### What to produce
Please show all lines of the records that include "Import".

(Entries taken from a collection)
(* ===== verification/RklProofs.v ===== *)
(** * Sets of transaction ids: the operations of [Rkl] implement a set

    [rkl_ok r L] is the invariant of the structure, with [L] the list part;
    [rkl_mem] is the set it stands for and [rkl_ids] its elements in
    ascending order. *)

From stdpp Require Import base list numbers option sorting.
From Stdlib Require Import ZArith Lia.
From S2P Require Import Prelude Search Bits Alloc Pnl Rkl.

Definition asc : list Z -> Prop := StronglySorted (fun x y => x < y).

Record rkl_ok (r : rkl) (L : list Z) : Prop := {
  ok_list : exists junk, rkl_list r = L ++ junk;
  ok_len : list_length r = zlen L;
  ok_room : list_length r <= list_limit r <= zlen (rkl_list r);
  ok_width : list_limit r < 2 ^ 30;
  ok_inplace : zlen (inplace r) = inplace_length;
  ok_limit : inplace_length <= list_limit r;
  ok_inplace_limit : heap r = None -> list_limit r = inplace_length;
  ok_asc : asc L;
  ok_ids : Forall (fun x => MIN_TXNID <= x < INVALID_TXNID) L;
  ok_solid :
    (L = [] /\ solid_begin r = UINT64_MAX /\ solid_end r = 0) \/
    (MIN_TXNID <= solid_begin r <= solid_end r /\ solid_end r <= INVALID_TXNID /\
     (solid_begin r = solid_end r -> L <> []) /\
     (solid_begin r < solid_end r -> forall x, x ∈ L -> x + 1 < solid_begin r \/ solid_end r < x));
}.

(** The set. *)
Definition rkl_mem (r : rkl) (L : list Z) (x : Z) : Prop := solid_begin r <= x < solid_end r \/ x ∈ L.

(** Its elements, ascending. *)
Definition rkl_ids (r : rkl) (L : list Z) : list Z :=
  filter (fun x => x < solid_begin r) L ++ seqZ (solid_begin r) (solid_end r - solid_begin r) ++
  filter (fun x => ~ x < solid_begin r) L.

Ltac uids := unfold MIN_TXNID, INVALID_TXNID, UINT64_MAX in *.

(** ** Ascending lists *)

Lemma asc_app_iff a b : asc (a ++ b) <-> asc a /\ asc b /\ (forall x y, x ∈ a -> y ∈ b -> x < y).
Proof. apply StronglySorted_app_iff. Qed.

Lemma asc_cons_iff x l : asc (x :: l) <-> asc l /\ (forall y, y ∈ l -> x < y).
Proof.
  split.
  - intros H. inversion H as [|?? Hs Hall]; subst. rewrite Forall_forall in Hall. auto.
  - intros [H1 H2]. constructor; [done|]. by apply Forall_forall.
Qed.

Lemma asc_snoc_iff x l : asc (l ++ [x]) <-> asc l /\ (forall y, y ∈ l -> y < x).
Proof.
  rewrite asc_app_iff. split.
  - intros (H & _ & Hx). split; [done|]. intros y Hy. by apply Hx; [|constructor].
  - intros [H Hx]. split_and!; [done|repeat constructor|]. intros y z Hy Hz%list_elem_of_singleton. subst z. auto.
Qed.

Lemma rkl_bsearch_spec cm L junk id : asc L -> (cm = true -> 0 < zlen (L ++ junk)) ->
  exists A B, L = A ++ B /\ (forall x, x ∈ A -> x < id) /\ (forall x, x ∈ B -> id <= x) /\
    rkl_bsearch cm (L ++ junk) (zlen L) id = Some (zlen A).
Proof.
  intros Hs Hcm. unfold rkl_bsearch. zlen_pos.
  destruct (search_impl_spec RKL_ORDERED cm (L ++ junk) 0 (zlen L) id) as (r & -> & Hr & Hlt & Hge);
    [lia|lia|zlia|done| |].
  { intros i j x y Hij Hj. rewrite !zget_app_l by lia. intros Hx Hy. unfold RKL_ORDERED.
    unfold asc in Hs. rewrite StronglySorted_zget in Hs. specialize (Hs i j x y ltac:(lia) Hx Hy). lia. }
  destruct (zsplit L r) as (A & B & -> & HA); [lia|]. exists A, B. split_and!; [done| | |by f_equal].
  - intros x (i & Hi & Hx)%elem_zget. specialize (Hlt i x ltac:(lia)).
    rewrite !zget_app_l in Hlt by zlia. unfold RKL_ORDERED in Hlt. specialize (Hlt Hx). lia.
  - intros x (i & Hi & Hx)%elem_zget. specialize (Hge (zlen A + i) x). autorewrite with zlen in *.
    rewrite (zget_app_l (A ++ B)), (zget_app_skip _ _ _ i) in Hge by zlia.
    specialize (Hge ltac:(lia) Hx). unfold RKL_ORDERED in Hge. lia.
Qed.

(** ** Changing parts of the structure *)

Lemma rkl_list_with_list r b : rkl_list (with_list r b) = b.
Proof. unfold with_list, rkl_list. by destruct (heap r). Qed.

Lemma rkl_ok_buffer r L : rkl_ok r L -> exists junk, rkl_list r = L ++ junk /\ list_length r = zlen L /\
  0 < zlen (rkl_list r) /\ zlen L < 2 ^ 30.
Proof.
  intros [[junk Hj] Hlen Hroom Hw Hin Hlim Hinl _ _ _]. exists junk. unfold inplace_length in *.
  split_and!; [done|done|lia|lia].
Qed.

(** A new list of no more than [list_limit] elements and a new interval. *)
Lemma rkl_ok_update r L L' junk' sb se : rkl_ok r L ->
  zlen (L' ++ junk') = zlen (rkl_list r) -> zlen L' <= list_limit r ->
  asc L' -> Forall (fun x => MIN_TXNID <= x < INVALID_TXNID) L' ->
  MIN_TXNID <= sb <= se -> se <= INVALID_TXNID -> (sb = se -> L' <> []) ->
  (sb < se -> forall x, x ∈ L' -> x + 1 < sb \/ se < x) ->
  rkl_ok (with_solid (with_length (with_list r (L' ++ junk')) (zlen L')) sb se) L'.
Proof.
  intros [_ Hlen Hroom Hw Hin Hlim Hinl _ _ _] Hz Hle Hasc Hids H1 H2 H3 H4.
  assert (forall b, zlen b = zlen (rkl_list r) -> zlen (inplace (with_list r b)) = inplace_length) as Hi.
  { intros b Hb. unfold with_list, rkl_list in *. destruct (heap r); cbn; [done|congruence]. }
  assert (forall b, heap (with_list r b) = None -> heap r = None) as Hh.
  { intros b. unfold with_list. by destruct (heap r). }
  assert (forall b, list_limit (with_list r b) = list_limit r) as Hll.
  { intros b. unfold with_list. by destruct (heap r). }
  assert (forall b n x y, rkl_list (with_solid (with_length (with_list r b) n) x y) = b) as Hrl.
  { intros b n x y. rewrite <- (rkl_list_with_list r b) at 2. done. }
  split; rewrite ?Hrl; cbn; rewrite ?Hll; try done; try lia.
  - by exists junk'.
  - by apply Hi.
  - intros Hn. by apply Hinl, (Hh (L' ++ junk')).
  - right. done.
Qed.

Lemma with_solid_id r : with_solid r (solid_begin r) (solid_end r) = r.
Proof. by destruct r. Qed.

Lemma with_length_id r : with_length r (list_length r) = r.
Proof. by destruct r. Qed.

Lemma with_list_id r : with_list r (rkl_list r) = r.
Proof. destruct r as [? ? ? ? [b|] ?]; done. Qed.

(** ** Extending the interval *)

(** The loop over the tail of [A] takes the ids that continue the interval
    downwards. *)
Lemma extend_head_spec : forall A rest sb (fuel : nat), asc A -> (length A < fuel)%nat ->
  MIN_TXNID <= sb <= INVALID_TXNID -> (forall x, x ∈ A -> MIN_TXNID <= x < sb) ->
  exists A1 sb', A = A1 ++ seqZ sb' (sb - sb') /\ MIN_TXNID <= sb' <= sb /\
    (forall x, x ∈ A1 -> x + 1 < sb') /\
    extend_head fuel (A ++ rest) (zlen A) sb = Some (Some (zlen A1, sb')).
Proof.
  induction A as [|x A IH] using rev_ind; intros rest sb fuel Ha Hf Hsb Hlow; (destruct fuel as [|fuel]; [lia|]);
    cbn [extend_head].
  { exists [], sb. rewrite Z.sub_diag. split_and!; [done|lia..| |done]. by intros x ?%elem_of_nil. }
  destruct (Z.ltb_spec 0 (zlen (A ++ [x]))); [|zlia].
  rewrite <- app_assoc. cbn [app]. rewrite zget_app_mid by zlia. cbn [mbind option_bind].
  pose proof (Hlow x ltac:(apply elem_of_app; right; constructor)) as Hx. uids.
  rewrite u64_small by (unfold UINT64_MAX; lia).
  apply asc_snoc_iff in Ha as [Ha Hax].
  destruct (Z.leb_spec (sb - 1) x).
  - assert (x = sb - 1) as -> by lia. rewrite Z.eqb_refl. cbn [negb].
    destruct (IH ((sb - 1) :: rest) (sb - 1) fuel) as (A1 & sb' & -> & Hsb' & HA1 & E).
    + done.
    + rewrite length_app in Hf. cbn in Hf. lia.
    + lia.
    + intros y Hy. specialize (Hlow y ltac:(apply elem_of_app; by left)). specialize (Hax y Hy). lia.
    + exists A1, sb'. split_and!; [|lia..|done|].
      * rewrite <- app_assoc. f_equal.
        replace (sb - sb') with ((sb - 1 - sb') + 1) by lia. rewrite seqZ_app by lia.
        f_equal. cbn. replace (sb' + (sb - 1 - sb')) with (sb - 1) by lia. done.
      * rewrite <- E. f_equal. zlia.
  - exists (A ++ [x]), sb. rewrite Z.sub_diag, app_nil_r. split_and!; [done|lia..| |done].
    intros y [Hy|Hy%list_elem_of_singleton]%elem_of_app; [|lia]. specialize (Hax y Hy). lia.
Qed.

Lemma extend_tail_spec : forall B A rest se (fuel : nat), asc B -> (length B < fuel)%nat ->
  se <= INVALID_TXNID -> 0 <= se -> (forall x, x ∈ B -> se <= x < INVALID_TXNID) ->
  exists B2 se', B = seqZ se (se' - se) ++ B2 /\ se <= se' <= INVALID_TXNID /\
    (forall x, x ∈ B2 -> se' < x) /\
    extend_tail fuel (A ++ B ++ rest) (zlen A) (zlen A + zlen B) se = Some (Some (zlen A + (se' - se), se')).
Proof.
  induction B as [|x B IH]; intros A rest se fuel Hb Hf Hse Hse0 Hhigh; (destruct fuel as [|fuel]; [cbn in Hf; lia|]);
    cbn [extend_tail].
  { exists [], se. rewrite Z.sub_diag. split_and!; [done|lia..|by intros x ?%elem_of_nil|].
    zcase; [zlia|]. by rewrite Z.add_0_r. }
  zcase; [|zlia]. cbn [app]. rewrite zget_app_mid by done. cbn [mbind option_bind].
  pose proof (Hhigh x ltac:(constructor)) as Hx. apply asc_cons_iff in Hb as [Hb Hxb].
  destruct (Z.leb_spec x se).
  - assert (x = se) as -> by lia. rewrite Z.eqb_refl. cbn [negb].
    rewrite u64_small by (uids; lia).
    destruct (IH (A ++ [se]) rest (se + 1) fuel) as (B2 & se' & -> & Hse' & HB2 & E).
    + done.
    + cbn in Hf. lia.
    + lia.
    + lia.
    + intros y Hy. specialize (Hhigh y ltac:(by constructor)). specialize (Hxb y Hy). lia.
    + exists B2, se'. split_and!; [|lia..|done|].
      * rewrite (seqZ_cons se) by lia. cbn. do 2 f_equal. f_equal; lia.
      * rewrite <- app_assoc in E. cbn [app] in E. rewrite zlen_snoc in E.
        rewrite zlen_cons. replace (zlen A + (zlen (seqZ (se + 1) (se' - (se + 1)) ++ B2) + 1))
          with (zlen A + 1 + zlen (seqZ (se + 1) (se' - (se + 1)) ++ B2)) by lia.
        rewrite E. do 3 f_equal. lia.
  - exists (x :: B), se. rewrite Z.sub_diag, Z.add_0_r. split_and!; [done|lia..| |done].
    intros y [->|Hy]%elem_of_cons; [lia|]. specialize (Hxb y Hy). lia.
Qed.

Lemma move_down_spec : forall T P G R (fuel : nat), (length T < fuel)%nat ->
  exists G', zlen G' = zlen G /\
    move_down fuel (P ++ G ++ T ++ R) (zlen P) (zlen P + zlen G) (zlen P + zlen G + zlen T) = Some (P ++ T ++ G' ++ R).
Proof.
  induction T as [|x T IH]; intros P G R fuel Hf; (destruct fuel as [|fuel]; [cbn in Hf; lia|]); cbn [move_down].
  { exists G. split; [done|]. zcase; [zlia|done]. }
  zcase; [|zlia]. cbn [app].
  assert (zget (P ++ G ++ x :: T ++ R) (zlen P + zlen G) = Some x) as ->.
  { rewrite app_assoc. apply zget_app_mid. zlia. }
  cbn [mbind option_bind]. destruct (zmove_down P G x (T ++ R)) as (G1 & HG & ->). cbn [mbind option_bind].
  destruct (IH (P ++ [x]) G1 R fuel) as (G' & HG' & E); [cbn in Hf; lia|].
  exists G'. split; [lia|].
  replace (zlen P + zlen G + zlen (x :: T)) with (zlen (P ++ [x]) + zlen G1 + zlen T) by zlia.
  replace (zlen P + 1) with (zlen (P ++ [x])) by zlia.
  replace (zlen P + zlen G + 1) with (zlen (P ++ [x]) + zlen G1) by zlia.
  rewrite E. by rewrite <- app_assoc.
Qed.

Lemma zlen_seqZ a n : 0 <= n -> zlen (seqZ a n) = n.
Proof. intros H. unfold zlen. rewrite length_seqZ. lia. Qed.

(** The element [id] of the list lies inside of the interval. *)
Lemma extend_tail_dup id B A rest se (fuel : nat) : (0 < fuel)%nat -> id < se ->
  extend_tail fuel (A ++ (id :: B) ++ rest) (zlen A) (zlen A + zlen (id :: B)) se = Some None.
Proof.
  intros Hf Hse. destruct fuel as [|fuel]; [lia|]. cbn [extend_tail].
  zcase; [|zlia]. cbn [app]. rewrite zget_app_mid by done. cbn [mbind option_bind].
  destruct (Z.leb_spec id se); [|lia]. by destruct (Z.eqb_spec id se); [lia|].
Qed.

### Response to this task
From stdpp Require Import base list numbers option sorting.
From Stdlib Require Import ZArith Lia.
From S2P Require Import Prelude Search Bits Alloc Pnl Rkl.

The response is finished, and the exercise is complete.